AdorniGate: nos toman por idiotas de nuevo

La causa por presunto enriquecimiento ilícito que pesa sobre el exfuncionario Manuel Adorni (en la que se investiga un bache millonario entre ingresos y gastos que supera holgadamente los 43 millones de pesos, además de cientos de miles de dólares sin justificación clara) sumó un nuevo capítulo al catálogo de las grandes comedias burocráticas de los tribunales federales.

Todo el arco informativo y la opinión pública tenían marcada a fuego una fecha en el calendario: el 16 de septiembre. Era el supuesto día clave en el que el exjefe de Gabinete debía dar la cara y presentar el descargo exigido por el fiscal Gerardo Pollicita.

Sin embargo, en un abrir y cerrar de ojos judicial, el vencimiento mutó mágicamente hacia adelante y se estiró hasta el 22 de septiembre.



El reloj corre lento para los poderosos

Lejos de tratarse de un prodigio jurídico o de una revelación divina en los pasillos de Comodoro Py, lo que operó allí es la maquinaria clásica de la elasticidad procesal a medida.

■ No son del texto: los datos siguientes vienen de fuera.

(** * EcoPath: the route evaluation and selection pipeline of [ecoPath-api/index.js]

    A shallow embedding of the backend's decision logic: the scoring helpers
    ([getAQIScore], [getDistanceScore], [calculateGreenIndex]), the geometry
    helper ([getRouteMidpoint]), the fault-tolerant wrappers around the solar
    and text-generation services, and the [/get-green-route] handler with its
    [try]/[catch].

    JavaScript numbers are IEEE 754 binary64 values, so they are modelled by
    Rocq's primitive floats: [*], [+], [/], [<=] and [<] below are the very
    operations the JavaScript engine performs, rounding included.  The external
    services (routing, air quality, solar insight, text generation) and the
    polyline decoder are not part of the repository; they are the fields of a
    record of collaborators.  A service call is a state transformer over an
    abstract [World] that either resolves with a value or rejects with an
    error message. *)

From Stdlib Require Import Floats List Bool ZArith Lia String Ascii.
From Stdlib Require Uint63.
Import ListNotations.

#[local] Set Warnings "-inexact-float".
#[local] Open Scope string_scope.
#[local] Open Scope list_scope.
#[local] Open Scope float_scope.

(** ** JavaScript numbers *)

(** [ToBoolean] on a number: [0], [-0] and [NaN] are falsy. *)
Definition js_truthy (x : float) : bool := negb (PrimFloat.is_zero x || is_nan x).

(** [v || d] where [v] is a number or [undefined] ([None]). *)
Definition js_or (v : option float) (d : float) : float :=
  match v with
  | Some x => if js_truthy x then x else d
  | None => d
  end.

(** [x > y] and [x >= y]: IEEE comparisons, false as soon as one side is NaN. *)
Definition gtb (x y : float) : bool := y <? x.
Definition geb (x y : float) : bool := y <=? x.

Definition is_pos_zero (x : float) : bool :=
  match classify x with PZero => true | _ => false end.
Definition is_neg_zero (x : float) : bool :=
  match classify x with NZero => true | _ => false end.

(** [Math.min(...xs)] and [Math.max(...xs)] as ECMAScript defines them: the
    scan starts from +Infinity (resp. -Infinity), returns NaN at the first NaN
    and orders -0 below +0. *)
Fixpoint math_min_from (lowest : float) (xs : list float) : float :=
  match xs with
  | [] => lowest
  | x :: rest =>
      if is_nan x then nan
      else math_min_from
             (if (is_neg_zero x && is_pos_zero lowest) || (x <? lowest)
              then x else lowest) rest
  end.
Definition Math_min (xs : list float) : float := math_min_from infinity xs.

Fixpoint math_max_from (highest : float) (xs : list float) : float :=
  match xs with
  | [] => highest
  | x :: rest =>
      if is_nan x then nan
      else math_max_from
             (if (is_pos_zero x && is_neg_zero highest) || gtb x highest
              then x else highest) rest
  end.
Definition Math_max (xs : list float) : float := math_max_from neg_infinity xs.

(** An array length as a number. *)
Definition length_number {A} (l : list A) : float :=
  of_uint63 (Uint63.of_Z (Z.of_nat (List.length l))).

(** ** Keys for the order of binary64 numbers

    [SFcompare], which specifies the comparisons of primitive floats, orders
    the values that are not NaN like the lexicographic order of these integer
    keys (both zeros share a key). *)

Definition sf_key (f : spec_float) : Z * Z * Z :=
  match f with
  | S754_nan => (0, 0, 0)%Z
  | S754_zero _ => (0, 0, 0)%Z
  | S754_infinity true => (-2, 0, 0)%Z
  | S754_infinity false => (2, 0, 0)%Z
  | S754_finite true m e => (-1, - e, Zneg m)%Z
  | S754_finite false m e => (1, e, Zpos m)%Z
  end.

Definition key_lt (a b : Z * Z * Z) : Prop :=
  let '(a1, a2, a3) := a in
  let '(b1, b2, b3) := b in
  (a1 < b1 \/ (a1 = b1 /\ (a2 < b2 \/ (a2 = b2 /\ a3 < b3))))%Z.

Definition sf_number (f : spec_float) : Prop := f <> S754_nan.

Definition key (x : float) : Z * Z * Z := sf_key (Prim2SF x).

(** [x] is a number: not NaN. *)
Definition number (x : float) : Prop := is_nan x = false.

(** ** Data *)

Record RoutePoint := { lat : float; lng : float }.

(** One entry of the routing service's [routes]: [polyline] and its
    [encodedPolyline] may be absent (the handler reads them with [?.]). *)
Record Polyline := { encodedPolyline : option string }.
Record CandidateRoute := {
  distanceMeters : float;
  duration : string;
  polyline : option Polyline
}.
Record RoutesResponse := { routes : option (list CandidateRoute) }.

(** The air-quality payload: [air.indexes?.[0]?.aqi].  The body is an
    object; a resolved body of [null], on which reading [air.indexes]
    throws, lies outside these types (so do a [null] routing body and a
    [null] entry of [routes]). *)
Record AirIndex := { index_aqi : option float }.
Record AirData := { indexes : option (list AirIndex) }.

(** The solar payload:
    [response.data?.solarPotential?.wholeRoofStats?.yearlySunlightHours]. *)
Record WholeRoofStats := { yearlySunlightHours : option float }.
Record SolarPotential := { wholeRoofStats : option WholeRoofStats }.
Record SolarData := { solarPotential : option SolarPotential }.
Record SolarResponse := { data : option SolarData }.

El mecanismo quedó expuesto en toda su dimensión:

  • El pedido original: La prórroga de los 15 días había sido solicitada y concedida formalmente a fines de agosto.
  • El bache en el cálculo de los plazos: El pedido de prórroga se presentó y fue aceptado el 25 de agosto, pero el cómputo del plazo se fijó formalmente recién a partir del 1° de septiembre. Al correr los quince días hábiles desde esa fecha y descontar los fines de semana, la matemática de Comodoro Py estiró el vencimiento real hasta el 22 de septiembre, generando la falsa expectativa de que la presentación era el 16 de septiembre.
  • La confusión calculada: Al no transparentar de forma abierta y inmediata cómo corría el conteo de los días hábiles judiciales, se dejó que la expectativa pública chocara contra una pared de tecnicismos y la burocracia para darle aire al reo.



A modo de cierre (por ahora)

Mientras los números del patrimonio de Adorni siguen sin cerrar (con desfasajes inocultables en gastos corrientes, operaciones inmobiliarias y tenencia de efectivo) el Poder Judicial demuestra una vez más su habilidad para manejar los tiempos con absoluta discrecionalidad.

Entre notificaciones que se cajonean, plazos que se estiran bajo sutiles interpretaciones del calendario y una dinámica tribunalera pensada para enfriar cualquier placa roja de noticiero, la sensación es siempre la misma: juegan con la paciencia de la gente y nos toman por idiotas.

Los 43 millones siguen ahí, las explicaciones brillan por su ausencia, pero la coartada del almanaque, al menos por unos días más, les salvó las papas.